Bambino ucciso nel Pescarese, la mamma ai domiciliari

Applicato il braccialetto elettronico alla 20enne nella sua casa di Civitaquana. I carabinieri scavano nelle amicizie per capire chi l’abbia aiutata

PESCARA. Si scava nelle frequentazioni della ventenne di Civitaquana alla ricerca di chi possa aver aiutato la giovane ad abortire e a disfarsi del figlioletto. Mentre i carabinieri di Penne alla guida del capitano Massimiliano Di Pietro sono al lavoro per dipanare un’indagine complessa e delicata, la ragazza accusata di aver ucciso il figlio ha lasciato ieri il carcere di Chieti per tornare a casa dove si trova agli arresti e dove i suoi movimenti saranno controllati dagli investigatori perché le è stato applicato il braccialetto elettronico.

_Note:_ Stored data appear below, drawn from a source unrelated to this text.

(* ===== verification/Output.v ===== *)
(** * The partial-write cursor ([crates/dn-runtime/src/output.rs])

    [OutputCursor] walks a borrowed byte slice as completions report how much
    the kernel took. The wire is what the completions sent, in order. *)
From S2P Require Import Prelude.

Record OutputCursor := mkCursor { bytes : list Z; sent : nat }.

Inductive OverCompletion := overCompletion.

Definition new (b : list Z) : OutputCursor := mkCursor b 0.

Definition remaining (c : OutputCursor) : list Z := drop (sent c) (bytes c).

Definition is_complete (c : OutputCursor) : bool := (sent c =? length (bytes c))%nat.

Definition complete (c : OutputCursor) (count : nat) : OutputCursor * result unit OverCompletion :=
  if (length (bytes c) - sent c <? count)%nat then (c, Err overCompletion)
  else (mkCursor (bytes c) (sent c + count), Ok tt).

(** One completion as the adapter sees it: [count] bytes of [remaining] left
    the process, if the report is accepted. *)
Definition send_step (cw : OutputCursor * list Z) (count : nat) : OutputCursor * list Z :=
  let '(c, wire) := cw in
  match complete c count with
  | (c', Ok _) => (c', wire ++ take count (remaining c))
  | (c', Err _) => (c', wire)
  end.

Definition send_all (b : list Z) (counts : list nat) : OutputCursor * list Z :=
  fold_left send_step counts (new b, []).

Definition cursor_inv (b : list Z) (cw : OutputCursor * list Z) : Prop :=
  bytes cw.1 = b /\ sent cw.1 <= length b /\ cw.2 = take (sent cw.1) b.

Lemma send_step_inv b cw n : cursor_inv b cw -> cursor_inv b (send_step cw n).
Proof.
  destruct cw as [[bs k] w]. intros (Hb & Hk & Hw). simpl in *. subst.
  unfold complete; simpl. destruct (length b - k <? n)%nat eqn:E.
  - by split.
  - apply Nat.ltb_ge in E. unfold cursor_inv, remaining; simpl.
    split; [done|]. split; [lia|]. by rewrite take_take_drop.
Qed.

(** Partial writes put the exact bytes on the wire: whatever completion
    counts are reported, over-reports included, the wire carries exactly the
    first [sent] bytes of the source, the cursor's remainder is exactly the
    rest, and the cursor never passes the end. *)
Theorem partial_sends_exact (b : list Z) (counts : list nat) :
  let '(c, wire) := send_all b counts in
  wire ++ remaining c = b /\ length wire = sent c /\ sent c <= length b /\
  (is_complete c = true <-> wire = b).
Proof.
  assert (cursor_inv b (send_all b counts)) as H.
  { unfold send_all. assert (cursor_inv b (new b, [])) as H0.
    { split; [done|]. split; simpl; [lia|]. by rewrite take_0. }
    revert H0. generalize (new b, @nil Z). induction counts as [|n ns IH]; intros cw H; simpl; [done|].
    by apply IH, send_step_inv. }
  destruct (send_all b counts) as [[bs k] w]. destruct H as (Hb & Hk & Hw). simpl in *. subst.
  unfold remaining, is_complete; simpl. split; [apply take_drop|].
  rewrite length_take. split; [lia|]. split; [done|].
  rewrite Nat.eqb_eq. split; [intros ->; by rewrite take_ge|].
  intros Heq%(f_equal length). rewrite length_take in Heq. lia.
Qed.

(** An over-report is an error and leaves the cursor alone; any other report
    advances it by exactly the count. *)
Lemma complete_spec c n :
  sent c <= length (bytes c) ->
  (length (remaining c) < n /\ complete c n = (c, Err overCompletion)) \/
  (n <= length (remaining c) /\
   complete c n = (mkCursor (bytes c) (sent c + n), Ok tt) /\
   remaining (fst (complete c n)) = drop n (remaining c)).
Proof.
  intros H. unfold complete, remaining. rewrite length_drop.
  destruct (length (bytes c) - sent c <? n)%nat eqn:E.
  - apply Nat.ltb_lt in E. left. split; [lia|done].
  - apply Nat.ltb_ge in E. right. split; [lia|]. split; [done|].
    simpl. rewrite drop_drop. done.
Qed.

In questa fase i militari stanno scavando nelle amicizie di Paola Palma, disoccupata, per capire se altre persone siano coinvolte in una gravidanza che, secondo i pm Andrea Papalia e Annalisa Giusti, sarebbe stata provocata volontariamente al settimo-ottavo mese, con la conseguente morte del piccolo. Ma restano aperti ancora vari interrogativi perché la giovane, durante i numerosi interrogatori, non avrebbe fornito collaborazione dando versioni diverse e confusionarie e ammettendo solo di aver abortito. Ma dove? Chi l’ha aiutata? E dove si trova il corpicino?

Sono queste le domande a cui stanno cercando di rispondere i magistrati che, nel frattempo, stanno esaminando anche la posizione di un infermiere in pensione di Montesilvano, indagato come atto dovuto, a cui è stata sequestrata la casa e un ginecologo dell’area vestina il cui ruolo sembrerebbe, però, più marginale.

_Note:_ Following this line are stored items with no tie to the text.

Lemma step_store_head s v :
  conc_inv s -> cpc s = CRead v ->
  let h := wrapping_add USIZE (cached_head (chan s)) STEP in
  conc_inv (mkSys (mkChan (set_head (ring (chan s)) h) (cached_tail (chan s)) h (fired (chan s)))
                  (ppc s) CWake (pushed s) (popped s ++ [v]) (ub s)).
Proof.
  intros H Hc h. pose proof (ci_c s H) as Hv. rewrite Hc in Hv.
  pose proof (lookup_lt_Some _ _ _ Hv) as Hlt. pose proof (window_lt s H) as Hcap.
  assert (length (popped s ++ [v]) = S (length (popped s))) as Hlen by (rewrite length_app; simpl; lia).
  assert (Z.of_nat (S (length (popped s))) = Z.of_nat (length (popped s)) + 1) as HS by lia.
  assert (h = wrap 64 (2 * Z.of_nat (length (popped s ++ [v])))) as Hh.
  { unfold h. rewrite (ci_chead s H), next_word, Hlen, HS. done. }
  pose proof H as []. split; simpl; rewrite <- ?Hh; try done; rewrite ?Hlen; try lia.
  - rewrite (take_S_r _ _ _ Hv). by rewrite <- ci_prefix0.
  - rewrite HS. pose proof (window_shift _ _ _ ci_geo0 ci_win0) as Hw.
    assert (content s 0 = None) as H0 by (unfold content; by rewrite Hc).
    eapply window_ext; [|exact (Hw H0)]. intros i Hi. simpl in *. unfold content. simpl. rewrite Hlen, Hc.
    simpl. pose proof (in_ring_length s H) as Hl.
    assert (drop (length (popped s)) (pushed s) = v :: drop (S (length (popped s))) (pushed s)) as Hdr
      by (by apply drop_S).
    rewrite Hdr in *. simpl length in Hl.
    destruct (i =? _) eqn:E; zify_bool.
    + symmetry. apply lookup_ge_None_2. rewrite length_app.
      assert (length (written (ppc s)) <= 1)%nat by (destruct (ppc s); simpl; lia).
      destruct (ppc s); simpl in *; lia.
    + destruct (i + 1 =? 0) eqn:E2; zify_bool; [lia|].
      by replace (Z.to_nat (i + 1)) with (S (Z.to_nat i)) by lia.
  - destruct (ppc s); try done; [|lia].
    destruct ci_p0 as (m & -> & Hm). exists m. split; [done|]. lia.
Qed.

Lemma close_tail_inv s c p d :
  conc_inv s -> c = close_tail (chan s) ->
  written p = written (ppc s) -> reading d = reading (cpc s) ->
  (match p with PHead _ _ | PWrote _ => p = ppc s | _ => True end) ->
  (match d with CTail | CRead _ => d = cpc s | _ => True end) ->
  conc_inv (mkSys c p d (pushed s) (popped s) (ub s)).
Proof.
  intros H -> Hw Hr Hp Hd. apply conc_inv_pcs; try done.
  - apply H.
  - simpl. destruct (ci_tail s H) as [cl Ht]. exists true. rewrite Ht, even_word.
    apply set_close_bit.
  - pose proof (ci_p s H). destruct p; try done; by rewrite <- Hp in *.
  - pose proof (ci_c s H). destruct d; try done; by rewrite <- Hd in *.
Qed.

Lemma wake_consumer_inv s p :
  conc_inv s -> ppc s = PWake -> p = PIdle ->
  conc_inv (mkSys (wake_consumer (chan s)) p (cpc s) (pushed s) (popped s) (ub s)).
Proof.
  intros H Hp ->. unfold wake_consumer. destruct (wake _).
  apply conc_inv_pcs; simpl; try done; try apply H. by rewrite Hp.
Qed.

Lemma wake_producer_inv s d :
  conc_inv s -> cpc s = CWake -> d = CIdle ->
  conc_inv (mkSys (wake_producer (chan s)) (ppc s) d (pushed s) (popped s) (ub s)).
Proof.
  intros H Hp ->. unfold wake_producer. destruct (wake _).
  apply conc_inv_pcs; simpl; try done; try apply H. by rewrite Hp.
Qed.

Lemma producer_step_inv s s' : conc_inv s -> producer_step s = Some s' -> conc_inv s'.
Proof.
  intros H Hs. unfold producer_step in Hs. destruct (ppc s) as [|v|v h|v|] eqn:Hp; [done| | | |].
  - simplify_eq. apply conc_inv_pcs; simpl; try done; try apply H; [by rewrite Hp|].
    exists (Z.of_nat (length (popped s))). split; [apply H|].
    pose proof (ci_cap s H). pose proof (ci_le s H). lia.
  - destruct (_ <=? _) eqn:E.
    + simplify_eq. apply conc_inv_pcs; simpl; try done; try apply H. by rewrite Hp.
    + destruct (slot_write _ _ _) as [r1 bad] eqn:Ew. simplify_eq. by eapply step_head_write.
  - destruct (_ =? _) eqn:E; zify_bool.
    + simplify_eq. by apply step_publish.
    + destruct (slot_take _ _) as [[r1 o]|] eqn:Et.
      * simplify_eq. by eapply step_readback.
      * by apply (readback_defined s v H Hp) in Et.
  - simplify_eq. by apply wake_consumer_inv.
Qed.

Lemma consumer_step_inv s s' : conc_inv s -> consumer_step s = Some s' -> conc_inv s'.
Proof.
  intros H Hs. unfold consumer_step in Hs. destruct (cpc s) as [| |v|] eqn:Hc; [done| | |].
  - destruct (consumer_take s H Hc) as (v & Hv & Ht). rewrite Ht in Hs. simplify_eq.
    by apply step_read.
  - simplify_eq. by apply step_store_head.
  - simplify_eq. by apply wake_producer_inv.
Qed.

Lemma conc_step_inv l s s' : conc_inv s -> step l s = Some s' -> conc_inv s'.
Proof.
  intros H Hs. unfold step in Hs. destruct l as [v| | | | |].
  - destruct (ppc s) eqn:Hp; try done. destruct (ring_closed _); simplify_eq; [done|].
    apply conc_inv_pcs; simpl; try done; try apply H. by rewrite Hp.
  - by apply producer_step_inv in Hs.
  - destruct (ppc s) eqn:Hp; try done. simplify_eq.
    apply close_tail_inv; try done; [by rewrite Hp|by destruct (cpc s)].
  - assert ((if cached_head (chan s) =? position_word (tail (ring (chan s))) then Some s
             else Some (mkSys (chan s) (ppc s) CTail (pushed s) (popped s) (ub s))) = Some s' /\
            cpc s = CIdle) as [Hs' Hc] by (destruct (ppc s), (cpc s); done).
    clear Hs. destruct (_ =? _) eqn:E; simplify_eq; [done|]. zify_bool.
    apply conc_inv_pcs; simpl; try done; try apply H; [by rewrite Hc|].
    rewrite (proj2 (conc_closed s H)), (ci_chead s H) in E. pose proof (ci_le s H).
    destruct (decide (length (popped s) = length (pushed s))); [congruence|lia].
  - by apply consumer_step_inv in Hs; destruct (ppc s).
  - assert (s' = mkSys (close_tail (chan s)) (ppc s) CWake (pushed s) (popped s) (ub s) /\
            cpc s = CIdle) as [-> Hc] by (destruct (ppc s), (cpc s); naive_solver).
    apply close_tail_inv; try done; [by rewrite Hc|by destruct (ppc s)].
Qed.

Lemma conc_reach_inv k c s :
  0 <= k <= 61 -> channel (2 ^ k) = Some c -> reach step (init c) s -> conc_inv s.
Proof.
  intros Hk Hc. apply (reach_invariant step conc_inv); [by eapply conc_init_inv|].
  intros; by eapply conc_step_inv.
Qed.

(** Once closed, always closed, and nothing more is published. *)
Lemma closed_step l s s' :
  conc_inv s -> ring_closed (ring (chan s)) = true -> step l s = Some s' ->
  ring_closed (ring (chan s')) = true /\ pushed s' = pushed s.
Proof.
  intros H Hcl Hs.
  assert (forall c : Chan T, tail (ring c) = tail (ring (chan s)) -> ring_closed (ring c) = true) as Heq.
  { intros c Hc. unfold ring_closed in *. by rewrite Hc. }
  assert (ring_closed (ring (close_tail (chan s))) = true) as Hct.
  { unfold ring_closed. simpl. destruct (ci_tail s H) as [cl ->].
    rewrite even_word, set_close_bit. by rewrite (close_bit _ true). }
  destruct (conc_closed s H) as [Ht _]. rewrite Hcl in Ht. simpl in Ht.
  unfold step, producer_step, consumer_step, slot_write, slot_take, wake_consumer, wake_producer,
    with_ring in Hs.
  destruct l, (ppc s) eqn:Hp, (cpc s) eqn:Hc; try done; branch; try done;
    try (split; [by apply Heq|done]); try (by split).
  all: zify_bool; rewrite (ci_ctail s H) in *; lia.
Qed.

Lemma closed_reach s s' :
  conc_inv s -> ring_closed (ring (chan s)) = true -> reach step s s' ->
  conc_inv s' /\ ring_closed (ring (chan s')) = true /\ pushed s' = pushed s.
Proof.
  intros H Hcl. induction 1 as [|l s1 s2 _ (IH1 & IH2 & IH3) Hs]; [done|].
  destruct (closed_step l s1 s2 IH1 IH2 Hs) as [? ?].
  split; [by eapply conc_step_inv|]. split; congruence.
Qed.
End conc.
Arguments Sys : clear implicits.
Arguments Ppc : clear implicits.
Arguments Cpc : clear implicits.
Arguments Label : clear implicits.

Le indagini sono nate dal chiacchiericcio del piccolo centro in cui gli abitanti avrebbero notato la ragazza prima con la pancia e poi con il ventre più piatto. Quella voce, una volta arrivata alle orecchie del comando della stazione dei carabinieri di Civitaquana, ha portato all’apertura di un’inchiesta in cui la ragazza è stata arrestata per infanticidio e per occultamento di cadavere. A fare da corollario alle indagini ci sarebbe stata, poi, la denuncia del marito, un marocchino di 28 anni senza fissa dimora – recentemente arrestato per spaccio e tornato in libertà – che si era sposato con la giovane per avere la cittadinanza e che non avrebbe più saputo nulla del figlio. A quel punto, la ragazza è stata arrestata perché, secondo la ricostruzione dei carabinieri di Penne, avrebbe provocato volontariamente l’interruzione della gravidanza tra la fine di gennaio e l’inizio di febbraio. La giovane è stata interrogata quattro volte e avrebbe ammesso di aver abortito ma, nei successivi interrogatori, avrebbe dato versioni diverse: ora dicendo di aver affidato il bambino a qualcuno, ora raccontando di essere stata malmenata dal marocchino e tirando in ballo, a un tratto, il nome di un infermiere di Montesilvano.

E’ a quel punto che l’uomo è finito sul registro degli indagati con le accuse di omicidio, di occultamento di cadavere e per l’articolo 19 del legge sull’interruzione volontaria della gravidanza. Una volta interrogato l’infermiere ha negato di aver partecipato a quel delitto aggiungendo di conoscere la coppia e di averla ospitata a casa. E’ anche per questo che il suo appartamento è stato sequestrato insieme all’auto per vedere se la giovane avrebbe abortito in quella casa. Il ginecologo, iscritto sul registro degli indagati anche lui come atto dovuto, sarebbe coinvolto nella vicenda perché due anni fa avrebbe operato la ragazza ma secondo gli investigatori il suo ruolo sarebbe ridotto a quel contatto e quindi marginale.